━━━ DATASET CONTENT ━━━

(** White's overall accuracy 97.456 is reported as "97.4". *)
Lemma get_tallies_accuracy_truncated_witness :
  ∃ r,
    __get_tallies sample_loads sample_class "analysis frame"
      sample_usernames = Ok r ∧
    py_path r ["white"; "accuracy"] = Ok (PStr "97.4").
Proof.
  destruct (__get_tallies sample_loads sample_class "analysis frame"
              sample_usernames) as [r|e|] eqn:Hrun;
    [|vm_compute in Hrun; discriminate..].
  exists r. split; [reflexivity|].
  destruct (proj1 (get_tallies_accuracy_truncated sample_loads sample_class
                     "analysis frame" sample_usernames sample_payload r
                     eq_refl Hrun) "white" "accuracy" "all")
    as (v & t & Hv & Ht & -> & _); [by left|by left|].
  vm_compute in Hv. injection Hv as <-. exact Ht.
Defined.

(** "Italian Game, Giuoco Piano" is reported as "Italian Game". *)
Lemma get_tallies_opening_first_segment_witness :
  ∃ r,
    __get_tallies sample_loads sample_class "analysis frame"
      sample_usernames = Ok r ∧
    py_path r ["opening"] = Ok (PStr "Italian Game").
Proof.
  destruct (__get_tallies sample_loads sample_class "analysis frame"
              sample_usernames) as [r|e|] eqn:Hrun;
    [|vm_compute in Hrun; discriminate..].
  exists r. split; [reflexivity|].
  destruct (get_tallies_opening_first_segment sample_loads sample_class
              "analysis frame" sample_usernames sample_payload r
              eq_refl Hrun)
    as (name & opening & Hname & Hop & _ & _ & Hex).
  vm_compute in Hname. injection Hname as <-.
  by rewrite <- (Hex eq_refl).
Defined.

(** A URL without a digit before its last segment. *)
Lemma locate_game_identifier_witness :
  ∃ pgn gameID usernames,
    locate_game (PList sample_games) 0 = Ok (pgn, gameID, usernames) ∧
    gameID = "12345678" ∧ all_digits gameID = true ∧
    gameID = trailing_segment "https://www.chess.com/game/live/12345678".
Proof.
  destruct (locate_game (PList sample_games) 0)
    as [[[pgn gameID] usernames]|e|] eqn:Hrun;
    [|vm_compute in Hrun; discriminate..].
  exists pgn, gameID, usernames. split; [reflexivity|].
  destruct (locate_game_identifier _ _ _ _ _ Hrun)
    as (url & pre & c & rest & post & Hurl & _ & _ & _ & _ & _ & _ & Hform).
  vm_compute in Hurl. injection Hurl as <-.
  destruct (Hform "https://www.chess.com/game/live" "12345678")
    as (Hid & Hseg & Hdigits); [reflexivity..|discriminate|].
  by split; [|split].
Defined.

(** C5, counterexample. The URL ends in /live/12345678 and has a digit
    earlier ("v2"): the identifier starts at that digit, is not made of
    digits only and is not the trailing segment. *)
Lemma locate_game_identifier_counterexample :
  ∃ pgn gameID usernames,
    locate_game versioned_games 0 = Ok (pgn, gameID, usernames) ∧
    game_field versioned_games 0 ["url"] = Ok (PStr versioned_url) ∧
    trailing_segment versioned_url = "12345678" ∧
    gameID = "2/game/live/12345678" ∧
    ¬ (all_digits gameID = true ∧ gameID = trailing_segment versioned_url).
Proof.
  eexists _, _, _. split; [vm_compute; reflexivity|].
  split; [reflexivity|]. split; [reflexivity|]. split; [reflexivity|].
  intros [Hd _]. vm_compute in Hd. discriminate.
Qed.

(** With two games, index 2 raises and index -1 is index 1. *)
Lemma analyze_game_index_range_witness :
  fst (analyze_game sample_loads sample_dumps sample_class "alice" 2
         None None 10 sample_world) = Raise IndexError ∧
  analyze_game sample_loads sample_dumps sample_class "alice" (-1)
    None None 10 sample_world =
  analyze_game sample_loads sample_dumps sample_class "alice" 1
    None None 10 sample_world.
Proof.
  destruct (analyze_game_index_range sample_loads sample_dumps sample_class
              "alice" 2 None None 10 sample_world
              (PDict [("games", PList sample_games)]) [] sample_games
              eq_refl eq_refl) as [Hout _].
  destruct (analyze_game_index_range sample_loads sample_dumps sample_class
              "alice" (-1) None None 10 sample_world
              (PDict [("games", PList sample_games)]) [] sample_games
              eq_refl eq_refl) as [_ Hneg].
  split.
  - rewrite Hout; [reflexivity|]. left. cbn. lia.
  - apply Hneg. cbn. lia.
Defined.
(** * Cloud Network Simulator: queueing, congestion control, packet lifecycle
      and routing metrics

    A shallow embedding of the simulation core of the repository
    (src/congestion.py, src/packet.py, src/routing/router.py and the parts of
    src/latency.py and src/main.py they call), followed by the properties
    proved about it.

    Conventions of the embedding:
    - Python [int] is [Z]; list positions and the packet's [path_index]
      (a counter that starts at 0 and is only incremented) are [nat].
    - Python [float] is modelled by the exact rationals [Q]: [0.1] is
      [1 # 10], [x / 2.0] is [x / 2].  Rounding is not modelled.
    - Python objects that are shared and mutated (packets, links) live in
      explicit stores and are passed around by reference.
    - A dict that is only looked up by key is a [gmap]; a dict whose
      iteration order is observable is an insertion-ordered association
      list. *)

From Stdlib Require Import ZArith QArith Qminmax Lqa Lia.
From stdpp Require Import gmap strings list fin_maps pretty.

(** ** Python primitives *)

Module Py.

(** [max(a, b)]: the first argument unless the second is strictly larger. *)
Definition max (a b : Q) : Q :=
  match (b ?= a)%Q with Gt => b | _ => a end.

(** [min(a, b)]: the first argument unless the second is strictly smaller. *)
Definition min (a b : Q) : Q :=
  match (b ?= a)%Q with Lt => b | _ => a end.

(** [random.randint(a, b)] returns some integer of the closed range
    [a .. b].  The generator is the environment's: its draw is the extra
    argument, reduced to the range, so that quantifying over the draw
    covers every value the call can return. *)
Definition randint (a b : nat) (draw : nat) : nat :=
  a + draw mod (b - a + 1).

(** [float(n)] *)
Definition float (n : Z) : Q := inject_Z n.

(** [a > b] on floats. *)
Definition gt (a b : Q) : bool :=
  match (a ?= b)%Q with Gt => true | _ => false end.

(** [min(m, x)] where [m] may still be [float('inf')], written [None]. *)
Definition min_inf (m : option Q) (x : Q) : option Q :=
  match m with
  | None => Some x
  | Some m => Some (min m x)
  end.

(** [s.rjust(width, '0')] *)
Definition zero_pad (width : nat) (s : string) : string :=
  String.concat "" (replicate (width - String.length s) "0"%string) ++ s.

(** The format [f"{n:04d}"]. *)
Definition format_04d (n : Z) : string :=
  if (n <? 0)%Z then "-" ++ zero_pad 3 (pretty (Z.abs n))
  else zero_pad 4 (pretty n).

End Py.

(** ** src/congestion.py, section 1: queue discipline *)

(** A reference to a [Packet] object (its address in the packet store). *)
Abbreviation PacketRef := nat.

Inductive DropPolicy := TAIL_DROP | HEAD_DROP | RANDOM_DROP.

Module LinkQueue.

(** The dict [{'packet': packet, 'enqueue_time': current_time}]. *)
Record Item := mkItem { packet : PacketRef; enqueue_time : Q }.

Record t := mk {
  link_id : string;
  capacity : Z;
  drop_policy : DropPolicy;
  queue : list Item;
  packets_enqueued : Z;
  packets_dequeued : Z;
  packets_dropped : Z;
  total_queue_delay : Q
}.

(** The dataclass constructor with its defaults. *)
Definition new (lid : string) (cap : Z) (policy : DropPolicy) : t :=
  mk lid cap policy [] 0 0 0 0.

Definition set_queue (q : list Item) (self : t) : t :=
  mk (link_id self) (capacity self) (drop_policy self) q
     (packets_enqueued self) (packets_dequeued self) (packets_dropped self)
     (total_queue_delay self).

Definition incr_enqueued (self : t) : t :=
  mk (link_id self) (capacity self) (drop_policy self) (queue self)
     (packets_enqueued self + 1) (packets_dequeued self) (packets_dropped self)
     (total_queue_delay self).

Definition incr_dropped (self : t) : t :=
  mk (link_id self) (capacity self) (drop_policy self) (queue self)
     (packets_enqueued self) (packets_dequeued self) (packets_dropped self + 1)
     (total_queue_delay self).

Definition record_dequeue (delay : Q) (self : t) : t :=
  mk (link_id self) (capacity self) (drop_policy self) (queue self)
     (packets_enqueued self) (packets_dequeued self + 1) (packets_dropped self)
     (total_queue_delay self + delay).

(** [len(self.queue)] *)
Definition get_size (self : t) : Z := Z.of_nat (length (queue self)).

(** [enqueue(self, packet, current_time)].  [draw] is the generator's draw
    used by the random-drop branch.  Returns the queue after the call and
    the boolean result. *)
Definition enqueue (self : t) (pkt : PacketRef) (current_time : Q)
    (draw : nat) : t * bool :=
  let item := mkItem pkt current_time in
  let self := incr_enqueued self in
  if (get_size self <? capacity self)%Z then
    (set_queue (queue self ++ [item]) self, true)
  else
    let self := incr_dropped self in
    match drop_policy self with
    | TAIL_DROP => (self, false)
    | HEAD_DROP =>
        match queue self with
        | [] => (self, true)
        | _ :: rest => (set_queue (rest ++ [item]) self, true)
        end
    | RANDOM_DROP =>
        match queue self with
        | [] => (self, true)
        | _ :: _ =>
            let idx := Py.randint 0 (length (queue self) - 1) draw in
            (set_queue (delete idx (queue self) ++ [item]) self, true)
        end
    end.

(** [dequeue(self, current_time)]: [None] on an empty queue, otherwise
    the tuple [(packet, queuing_delay)]. *)
Definition dequeue (self : t) (current_time : Q) : t * option (PacketRef * Q) :=
  match queue self with
  | [] => (self, None)
  | item :: rest =>
      let queuing_delay := (current_time - enqueue_time item)%Q in
      (record_dequeue queuing_delay (set_queue rest self),
       Some (packet item, queuing_delay))
  end.

Definition get_utilization (self : t) : Q :=
  if (capacity self =? 0)%Z then 0
  else (inject_Z (get_size self) / inject_Z (capacity self))%Q.

Definition get_avg_delay (self : t) : Q :=
  if (packets_dequeued self =? 0)%Z then 0
  else (total_queue_delay self / inject_Z (packets_dequeued self))%Q.

Definition is_full (self : t) : bool := (capacity self <=? get_size self)%Z.

Definition clear (self : t) : t := set_queue [] self.

End LinkQueue.

(** ** src/packet.py, section 1: the packet *)

Inductive PacketState := QUEUED | IN_TRANSIT | DELIVERED | DROPPED.

Module Packet.

Record t := mk {
  id : string;
  source_node_id : string;
  destination_node_id : string;
  creation_time : Q;
  sent_time : Q;
  delivery_time : Q;
  size : Z;
  state : PacketState;
  path : list string;
  path_index : nat;
  current_node_id : string;
  current_link_index : nat;
  link_start_time : Q;
  link_latency : Q
}.

(** The constructor call [Packet(id=.., source_node_id=..,
    destination_node_id=.., creation_time=.., sent_time=.., size=..,
    path=.., state=..)] with the remaining defaults, followed by
    [__post_init__]. *)
Definition new (pid src dst : string) (created sent : Q) (sz : Z)
    (route : list string) (st : PacketState) : t :=
  mk pid src dst created sent 0 sz st route 0
     (match route with [] => src | first :: _ => first end) 0 0 0.

Definition set_state (st : PacketState) (self : t) : t :=
  mk (id self) (source_node_id self) (destination_node_id self)
     (creation_time self) (sent_time self) (delivery_time self) (size self)
     st (path self) (path_index self) (current_node_id self)
     (current_link_index self) (link_start_time self) (link_latency self).

Definition set_delivery_time (time : Q) (self : t) : t :=
  mk (id self) (source_node_id self) (destination_node_id self)
     (creation_time self) (sent_time self) time (size self)
     (state self) (path self) (path_index self) (current_node_id self)
     (current_link_index self) (link_start_time self) (link_latency self).

Definition set_current_node_id (node : string) (self : t) : t :=
  mk (id self) (source_node_id self) (destination_node_id self)
     (creation_time self) (sent_time self) (delivery_time self) (size self)
     (state self) (path self) (path_index self) node
     (current_link_index self) (link_start_time self) (link_latency self).

Definition set_current_link_index (i : nat) (self : t) : t :=
  mk (id self) (source_node_id self) (destination_node_id self)
     (creation_time self) (sent_time self) (delivery_time self) (size self)
     (state self) (path self) (path_index self) (current_node_id self)
     i (link_start_time self) (link_latency self).

Definition set_link_latency (latency : Q) (self : t) : t :=
  mk (id self) (source_node_id self) (destination_node_id self)
     (creation_time self) (sent_time self) (delivery_time self) (size self)
     (state self) (path self) (path_index self) (current_node_id self)
     (current_link_index self) (link_start_time self) latency.

(** The four assignments of [move_to_next_link] that enter the next link:
    [path_index += 1], [current_node_id = path[path_index]],
    [current_link_index = path_index - 1], [link_start_time = now],
    [state = IN_TRANSIT].  The guard before them makes the new index a
    position of [path]. *)
Definition enter_next_link (now : Q) (self : t) : t :=
  let i := S (path_index self) in
  mk (id self) (source_node_id self) (destination_node_id self)
     (creation_time self) (sent_time self) (delivery_time self) (size self)
     IN_TRANSIT (path self) i (default ""%string (path self !! i))
     (i - 1) now (link_latency self).

(** [get_next_node] *)
Definition get_next_node (self : t) : option string :=
  if S (path_index self) <? length (path self) then path self !! S (path_index self)
  else None.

━━━

_WHAT THE TASK REQUIRES:_
Among the entries above, the line containing "is the extra", the line containing "(** The format", and all lines between them are to be restated word for word; nothing else belongs in the reply.

_RESULT OF THIS TASK:_
    [a .. b].  The generator is the environment's: its draw is the extra
    argument, reduced to the range, so that quantifying over the draw
    covers every value the call can return. *)
Definition randint (a b : nat) (draw : nat) : nat :=
  a + draw mod (b - a + 1).

(** [float(n)] *)
Definition float (n : Z) : Q := inject_Z n.

(** [a > b] on floats. *)
Definition gt (a b : Q) : bool :=
  match (a ?= b)%Q with Gt => true | _ => false end.

(** [min(m, x)] where [m] may still be [float('inf')], written [None]. *)
Definition min_inf (m : option Q) (x : Q) : option Q :=
  match m with
  | None => Some x
  | Some m => Some (min m x)
  end.

(** [s.rjust(width, '0')] *)
Definition zero_pad (width : nat) (s : string) : string :=
  String.concat "" (replicate (width - String.length s) "0"%string) ++ s.

(** The format [f"{n:04d}"]. *)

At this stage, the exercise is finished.